Most employers offer salary sacrifice to super for their employees, meaning you could choose to have part of your pre-tax income paid into your super fund in addition to your super guarantee (SG) entitlement (11.5% for 2024–2025).

For example, if your income is $80,000 before tax, you could choose to receive $70,000 as taxable income and salary sacrifice $10,000 into your super fund over the income year ($416 per fortnight). Super contributions made by salary sacrifice are concessional contributions, taxed at 15% instead of at your marginal income tax rate. The marginal tax rate on employment income exceeding $45,000 is 30%. So, by salary sacrificing to super in these particular circumstances you could save tax as well as boosting your super savings. 

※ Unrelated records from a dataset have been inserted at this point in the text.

(** One handler run to completion before the other starts. *)
Lemma run_serial rq1 rq2 db (pick : bool) :
  run rq1 rq2 (repeat pick 4 ++ repeat (negb pick) 4) (start db)
  = if pick then
      let '(db1, h1) := run_alone rq1 db in
      let '(db2, h2) := run_alone rq2 db1 in
      mkConfig db2 h1 h2
    else
      let '(db1, h2) := run_alone rq2 db in
      let '(db2, h1) := run_alone rq1 db1 in
      mkConfig db2 h1 h2.
Proof.
  unfold run, run_alone, start. destruct pick; cbn [repeat app negb fold_left].
  - unfold sched_step at 8. cbn [store first second].
    destruct (step rq1 db AtGate) as [d1 a1].
    unfold sched_step at 7. cbn [store first second].
    destruct (step rq1 d1 a1) as [d2 a2].
    unfold sched_step at 6. cbn [store first second].
    destruct (step rq1 d2 a2) as [d3 a3].
    unfold sched_step at 5. cbn [store first second].
    destruct (step rq1 d3 a3) as [d4 a4].
    unfold sched_step at 4. cbn [store first second].
    destruct (step rq2 d4 AtGate) as [e1 b1].
    unfold sched_step at 3. cbn [store first second].
    destruct (step rq2 e1 b1) as [e2 b2].
    unfold sched_step at 2. cbn [store first second].
    destruct (step rq2 e2 b2) as [e3 b3].
    unfold sched_step. cbn [store first second].
    destruct (step rq2 e3 b3) as [e4 b4]. reflexivity.
  - unfold sched_step at 8. cbn [store first second].
    destruct (step rq2 db AtGate) as [d1 a1].
    unfold sched_step at 7. cbn [store first second].
    destruct (step rq2 d1 a1) as [d2 a2].
    unfold sched_step at 6. cbn [store first second].
    destruct (step rq2 d2 a2) as [d3 a3].
    unfold sched_step at 5. cbn [store first second].
    destruct (step rq2 d3 a3) as [d4 a4].
    unfold sched_step at 4. cbn [store first second].
    destruct (step rq1 d4 AtGate) as [e1 b1].
    unfold sched_step at 3. cbn [store first second].
    destruct (step rq1 e1 b1) as [e2 b2].
    unfold sched_step at 2. cbn [store first second].
    destruct (step rq1 e2 b2) as [e3 b3].
    unfold sched_step. cbn [store first second].
    destruct (step rq1 e3 b3) as [e4 b4]. reflexivity.
Qed.

(** Alone and with a credit in the bucket, a handler is accepted and
    leaves the bucket lowered by one. *)
Lemma run_alone_accepted rq db c :
  db !! req_user rq = Some c ->
  valid_credit_type (req_access_level rq) = true ->
  is_ok (req_delay rq) = true ->
  1 <= bucket (req_access_level rq) c ->
  exists r,
    run_alone rq db
    = (<[req_user rq := inc_bucket (req_access_level rq) (-1) c]> db,
       Done (Some (queued_job rq)) r) /\ status r = 202.
Proof.
  intros Hu Hv Hd Hb. unfold run_alone.
  rewrite (gate_passes rq db c Hu Hv Hb).
  destruct (debit_steps rq db c Hu Hb) as (H1 & H2 & H3).
  rewrite H1, H2, H3.
  destruct (req_delay rq) as [tid|]; [|discriminate].
  eexists. split; reflexivity.
Qed.

Lemma run_alone_rejected rq db c :
  db !! req_user rq = Some c ->
  valid_credit_type (req_access_level rq) = true ->
  bucket (req_access_level rq) c < 1 ->
  run_alone rq db
  = (db, Done None (error_response
                      ("Insufficient " +:+ req_access_level rq +:+ " credits") 403)).
Proof.
  intros Hu Hv Hb. unfold run_alone.
  rewrite (gate_rejects rq db c Hu Hv Hb). reflexivity.
Qed.

(** C3, as the code has it.  Of two submissions against a bucket holding
    one credit that are handled one after the other, in either order, the
    one handled first is accepted and its task queued, the other is turned
    away with the insufficient-credits reply (403), and the bucket ends
    at zero. *)
Theorem serial_submissions_accept_exactly_one :
  forall (db : users) (rq1 rq2 : request) (c : Credits) (pick : bool),
    req_user rq1 = req_user rq2 ->
    req_access_level rq1 = req_access_level rq2 ->
    valid_credit_type (req_access_level rq1) = true ->
    is_ok (req_delay rq1) = true -> is_ok (req_delay rq2) = true ->
    db !! req_user rq1 = Some c ->
    bucket (req_access_level rq1) c = 1 ->
    let c' := run rq1 rq2 (repeat pick 4 ++ repeat (negb pick) 4) (start db) in
    let winner := if pick then first c' else second c' in
    let loser := if pick then second c' else first c' in
    accepted winner = true /\
    loser = Done None
              (error_response
                 ("Insufficient " +:+ req_access_level rq1 +:+ " credits") 403) /\
    rejected_insufficient loser = true /\
    (bucket (req_access_level rq1) <$> store c' !! req_user rq1) = Some 0.
Proof.
  intros db rq1 rq2 c pick Hsame Hlvl Hv Hd1 Hd2 Hu Hb c'.
  subst c'. rewrite run_serial.
  assert (Hinc : bucket (req_access_level rq1)
                   (inc_bucket (req_access_level rq1) (-1) c) = 0)
    by (rewrite bucket_inc; lia).
  destruct pick.
  - destruct (run_alone_accepted rq1 db c Hu Hv Hd1) as (r & -> & Hr); [lia|].
    rewrite (run_alone_rejected rq2 _ (inc_bucket (req_access_level rq1) (-1) c)).
    + cbn [first second store]. rewrite lookup_insert_eq, Hlvl.
      repeat split. cbn. rewrite <- Hlvl, Hinc. reflexivity.
    + rewrite <- Hsame. apply lookup_insert_eq.
    + now rewrite <- Hlvl.
    + rewrite <- Hlvl, Hinc. lia.
  - rewrite Hsame in Hu. rewrite Hlvl in Hv, Hb, Hinc.
    destruct (run_alone_accepted rq2 db c Hu Hv Hd2) as (r & -> & Hr); [lia|].
    rewrite (run_alone_rejected rq1 _ (inc_bucket (req_access_level rq2) (-1) c)).
    + cbn [first second store]. rewrite Hsame, lookup_insert_eq, Hlvl.
      repeat split. cbn. rewrite Hinc. reflexivity.
    + rewrite Hsame. apply lookup_insert_eq.
    + now rewrite Hlvl.
    + rewrite Hlvl, Hinc. lia.
Qed.

Lemma serial_submissions_accept_exactly_one_witness :
  let db : users := {[ "u1" := mkCredits 0 1 ]} in
  let rq1 := mkRequest "u1" "free" (PDict []) (PStr "i1") (PStr "s1") (Ok "t1") in
  let rq2 := mkRequest "u1" "free" (PDict []) (PStr "i2") (PStr "s2") (Ok "t2") in
  let c' := run rq1 rq2 (repeat true 4 ++ repeat false 4) (start db) in
  accepted (first c') = true /\
  second c' = Done None (error_response "Insufficient free credits" 403) /\
  rejected_insufficient (second c') = true /\
  (bucket "free" <$> store c' !! "u1") = Some 0.
Proof.
  intros db rq1 rq2.
  apply (serial_submissions_accept_exactly_one db rq1 rq2 (mkCredits 0 1) true);
    reflexivity.
Defined.

End InterleavingFacts.

(** ** The tasks: refunds, progress and the default location *)

Section TaskFacts.
Import Ledger Tasks.

Lemma credit_calls_app tr tr' :
  credit_calls (tr ++ tr') = (credit_calls tr ++ credit_calls tr')%list.
Proof.
  induction tr as [|ev tr IH]; [reflexivity|].
  destruct ev; simpl; rewrite IH; reflexivity.
Qed.

Lemma progress_updates_app tr tr' :
  progress_updates (tr ++ tr') = (progress_updates tr ++ progress_updates tr')%list.
Proof.
  induction tr as [|ev tr IH]; [reflexivity|].
  destruct ev; simpl; rewrite IH; reflexivity.
Qed.

Lemma span_nil total lo : span total lo lo = [].
Proof. unfold span. rewrite Nat.sub_diag. reflexivity. Qed.

Lemma span_app total lo mid hi :
  (lo <= mid <= hi)%nat ->
  (span total lo mid ++ span total mid hi)%list = span total lo hi.
Proof.
  intros H. unfold span. rewrite <- map_app. f_equal.
  replace (hi - lo)%nat with ((mid - lo) + (hi - mid))%nat by lia.
  rewrite seq_app. do 2 f_equal. lia.
Qed.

Potential benefits of salary sacrificing into super
  • Your employer will set up and automatically send the contributions to your super fund.
  • Regular additional payments, especially if you start early, will accelerate the growth of your super fund and make a big difference at retirement.
  • Lower taxable income may help you pay less tax, stay in a lower tax bracket, reduce the Medicare Levy, or qualify you for certain concessions.
  • Up to $50,000 of salary sacrifice contributions are eligible to be accessed through the First Home Super Saver Scheme.
  • Salary sacrificing to super will not reduce the amount of SG contributions your employer provides.
    Points to consider before opting to salary sacrifice
  • Less take-home pay may be challenging if you have a tight budget or immediate financial needs like a mortgage.
  • If you aren’t using the funds to purchase your first home, you won’t be able to access any of the money added to your super fund until you reach 65 or you retire after age 60, so you will need enough funds outside of super to cope with emergencies or other shorter-term financial issues. 
  • The amount of “concessional” contributions you can add to your super each year is capped ($30,000 for 2024–2025): if you go above the cap, contributions will be taxed at your marginal tax rate (less a 15% tax offset). Concessional contributions include both SG and salary sacrifice contributions, as well as contributions you claim a tax deduction for.
  • You won’t be able to claim a tax deduction on salary sacrificed super contributions, as you won’t have paid income tax on them. 
  • If you earn under $45,000 a year, salary sacrificing into super might not be as beneficial due to your lower income tax rate. 
  • Consider getting financial advice or tax advice.
What next?

If you’ve decided salary sacrificing to super is the right choice, you should:

  • calculate how much of your income you want to sacrifice;
  • talk to your employer about starting a salary sacrifice arrangement; and
  • check your payments, both salary sacrifice and SG contributions, are being made correctly.